DATA UNDER STUDY: Begin

(* ===== verification/Random.v ===== *)
(** * math-rabbit: random numbers, dates, subsets and UUIDs

    The generators of random/ over an engine and the standard distributions, which are a
    parameter: [Uniform] states what [std::uniform_int_distribution] promises. A draw from an
    empty range is undefined behaviour, and [None] here; so is a conversion of a [double] that
    does not fit the integer type. *)

From S2P Require Import Prelude Clock.

#[local] Open Scope Z_scope.

(** ** Engines and distributions

    [uniform lo hi] is [std::uniform_int_distribution(lo, hi)] applied to an engine; the
    distribution's precondition is [lo <= hi]. *)
Class Uniform (G : Type) := {
  uniform : Z -> Z -> G -> Z * G;
  uniform_bounds lo hi g : lo <= hi -> lo <= fst (uniform lo hi g) <= hi }.

(** A computation that advances the engine, or is undefined. *)
Definition drawing (G A : Type) : Type := G -> option (A * G).
#[global] Instance drawing_ret {G} : MRet (drawing G) := fun A a g => Some (a, g).
#[global] Instance drawing_bind {G} : MBind (drawing G) := fun A C f m g =>
  match m g with Some (a, g') => f a g' | None => None end.

Lemma drawing_bind_Some {G A C} (m : drawing G A) (f : A -> drawing G C) g c g'' :
  (m ≫= f) g = Some (c, g'') <-> exists a g', m g = Some (a, g') /\ f a g' = Some (c, g'').
Proof. unfold mbind, drawing_bind. destruct (m g) as [[a g']|]; naive_solver. Qed.

(** A [year_month_day]. *)
Definition date : Type := Z * Z * Z.
(** [sys_days{ymd}]; the day may exceed the month's. *)
Definition sys_days (x : date) : Z := let '(y, m, d) := x in days_of_date y m d.

(** The quotient by 100.0 of a product that is an integer: the nearest [double], ties to even,
    as its significand and the power of two it is divided by. *)
Definition round_half_even (n d : Z) : Z :=
  let q := n / d in
  match Z.compare (2 * (n mod d)) d with Lt => q | Gt => q + 1 | Eq => if Z.even q then q else q + 1 end.
Definition div_100_scale (n : Z) : Z := 52 - (Z.log2 (n * 1024 / 100) - 10).
Definition div_100 (n : Z) : Z * Z :=
  if n =? 0 then (0, 0) else let k := div_100_scale n in (round_half_even (n * 2 ^ k) 100, k).
(** [static_cast<uint32_t>] of it: truncated, undefined when out of range. *)
Definition to_uint32 (x : Z * Z) : option Z :=
  let z := fst x / 2 ^ snd x in if (0 <=? z) && (z <? 2 ^ 32) then Some z else None.

Section generators.
Context {G : Type} `{!Uniform G}.

Definition dist (lo hi : Z) : drawing G Z := fun g => if lo <=? hi then Some (uniform lo hi g) else None.

Definition deviation_error : bytes := B "Both target_ms and deviation must be non-negative, deviation <= 100".

(** [target_ms] is a [uint32_t], [deviation] an [int8_t]. *)
Definition generate_milliseconds (target_ms deviation : Z) : drawing G (result exn Z) := fun g =>
  if (deviation <? 0) || (100 <? deviation) then Some (Err (InvalidArgument deviation_error), g) else
  lower_bound ← to_uint32 (div_100 (target_ms * (100 - deviation)));
  upper_bound ← to_uint32 (div_100 (target_ms * (100 + deviation)));
  '(ms, g') ← dist lower_bound upper_bound g;
  Some (Ok ms, g').

Definition generate_date (from to : date) : drawing G date :=
  n ← dist 0 (sys_days to - sys_days from); mret (civil_of_days (sys_days from + n)).

Definition start_of_last_century : date := (1925, 7, 25).

(** [now] is a reading of the system clock, in nanoseconds. *)
Definition floor_days (now : Z) : Z := now / 86400000000000.
Definition generate_date_from_to_now (now : Z) (from : date) : drawing G date :=
  generate_date from (civil_of_days (floor_days now)).
Definition generate_date_to (to : date) : drawing G date := generate_date start_of_last_century to.
Definition generate_date_last_century (now : Z) : drawing G date := generate_date_from_to_now now start_of_last_century.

DATA UNDER STUDY: End

> [WORK TO COMPLETE]
Reproduce exactly, please, only the lines from the start of the data above to the line that contains "#[local] Open Scope Z_scope.", with both ends kept.

> [RESULT FOR THIS EXERCISE]
(* ===== verification/Random.v ===== *)
(** * math-rabbit: random numbers, dates, subsets and UUIDs

    The generators of random/ over an engine and the standard distributions, which are a
    parameter: [Uniform] states what [std::uniform_int_distribution] promises. A draw from an
    empty range is undefined behaviour, and [None] here; so is a conversion of a [double] that
    does not fit the integer type. *)

From S2P Require Import Prelude Clock.

#[local] Open Scope Z_scope.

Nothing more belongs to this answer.